O senhor, como administrador que é, pode nos dizer qual é a saída para essa bola de neve que a cada dia só cresce entorno de nossa Santa Casa?

Como esse é um problema coletivo das Santas Casas, nós temos a impressão que essa força dos hospitais filantrópicos vai se manter crescendo e alguma hora terá que surgir uma resposta. Sozinhos, se formos reivindicar alguma coisa, não teremos força para nada. Isso tem que ser um trabalho coletivo.

Já foi feito um planejamento para isso?  Há a possibilidade de um dia a Santa Casa de Fernandópolis operar no “azul”?

As expectativas para esse ano, por se tratar de um ano eleitoreiro, ano de Copa, ano de muitos movimentos, tem um lado negativo, pois se investiu muito dinheiro na Copa  e esse dinheiro tem que sair de algum lugar. É um dinheiro que vai faltar para alguns.
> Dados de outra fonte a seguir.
Lemma agree_Student_findOne uid : agree (Student_findOne uid) (Student_findOne uid).
Proof. reads. Qed.
Lemma agree_Faculty_findOne uid : agree (Faculty_findOne uid) (Faculty_findOne uid).
Proof. reads. Qed.
Lemma agree_Student_findById id : agree (Student_findById id) (Student_findById id).
Proof. reads. Qed.
Lemma agree_Faculty_findById c id :
  agree (Faculty_findById c id) (Faculty_findById c id).
Proof. reads. Qed.
Lemma agree_Availability_findById c id :
  agree (Availability_findById c id) (Availability_findById c id).
Proof. reads. Qed.
Lemma agree_Appointment_findById c id :
  agree (Appointment_findById c id) (Appointment_findById c id).
Proof. reads. Qed.
Lemma agree_Faculty_findById_ref id :
  agree (Faculty_findById_ref id) (Faculty_findById_ref id).
Proof. reads. Qed.
Lemma agree_Availability_findById_ref id :
  agree (Availability_findById_ref id) (Availability_findById_ref id).
Proof. reads. Qed.
Lemma agree_User_findById id : agree (User_findById id) (User_findById id).
Proof. reads. Qed.
Lemma agree_Appointment_findOne sid d :
  agree (Appointment_findOne sid d) (Appointment_findOne sid d).
Proof. reads. Qed.

Lemma agree_Appointment_create i :
  agree (Appointment_create i) (Appointment_create i).
Proof.
  intros w1 w2 Hw. unfold Appointment_create.
  destruct (validate_new i); cbn; by rewrite Hw.
Qed.

(** Two helpers that return agree on every message. *)
Lemma agree_send send1 send2 to subject body :
  send_returns send1 → send_returns send2 →
  agree (send1 to subject body) (send2 to subject body).
Proof.
  intros H1 H2 w1 w2 Hw.
  destruct (H1 to subject body w1) as [-> ->].
  destruct (H2 to subject body w2) as [-> ->]. done.
Qed.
Mas nós entendemos também que esse movimento é um momento de receber muita gente de fora e isso gera um entusiasmo o que nos leva a acreditar que será um ano muito promissor. Pode ser que isso reflita no ano vindouro por que quando se extrapola muito em um ano, no outro falta. Mas há as promessas de toda essa questão do Hospital de Ensino, que está sendo normalizada agora. Estamos vendo também as prefeituras se organizando melhor após a fase mais crítica do início de mandatos. Diante disso, acredito que nós teremos um período mais salutar para a nossa Santa Casa. Não vamos dizer que vai resolver todo o problema, mas pode até ser que se houver um movimento coletivo das Santas Casas realmente pode ser que consigamos resolver o problema sim.

Como anda o projeto do Hospital de Ensino?A Santa Casa já recebeu aumento nos aportes financeiros por conta do credenciamento?

Já. Nós já recebemos uma verba de R$ 63 mil em função disso, independente daquilo que já recebemos da Unicastelo que é em função dos alunos que fazem estágio lá, dos residentes e também dos alunos da FEF. Da FEF nós fazemos uma permuta. Eles nos fornecem alguns funcionários e algumas bolsas de estudo para os funcionários da Santa Casa e isso ajuda a dar uma normalizada.

A Santa casa já está funcionando como Hospital de Ensino?

Sim. Na verdade sempre funcionou. Agora, a certificação do ano passado está se efetivando mais este ano. Muita coisa que ficou para ser instalada, que é exigência do Hospital de Ensino, como a biblioteca, até hoje não conseguimos instalá-la, mas ontem (terça) nós tivemos uma reunião da comissão gestora e já estamos providenciando isso. Não só a biblioteca, como uma série de outras coisas que são necessárias para que a Santa Casa se integre realmente como Hospital de Ensino.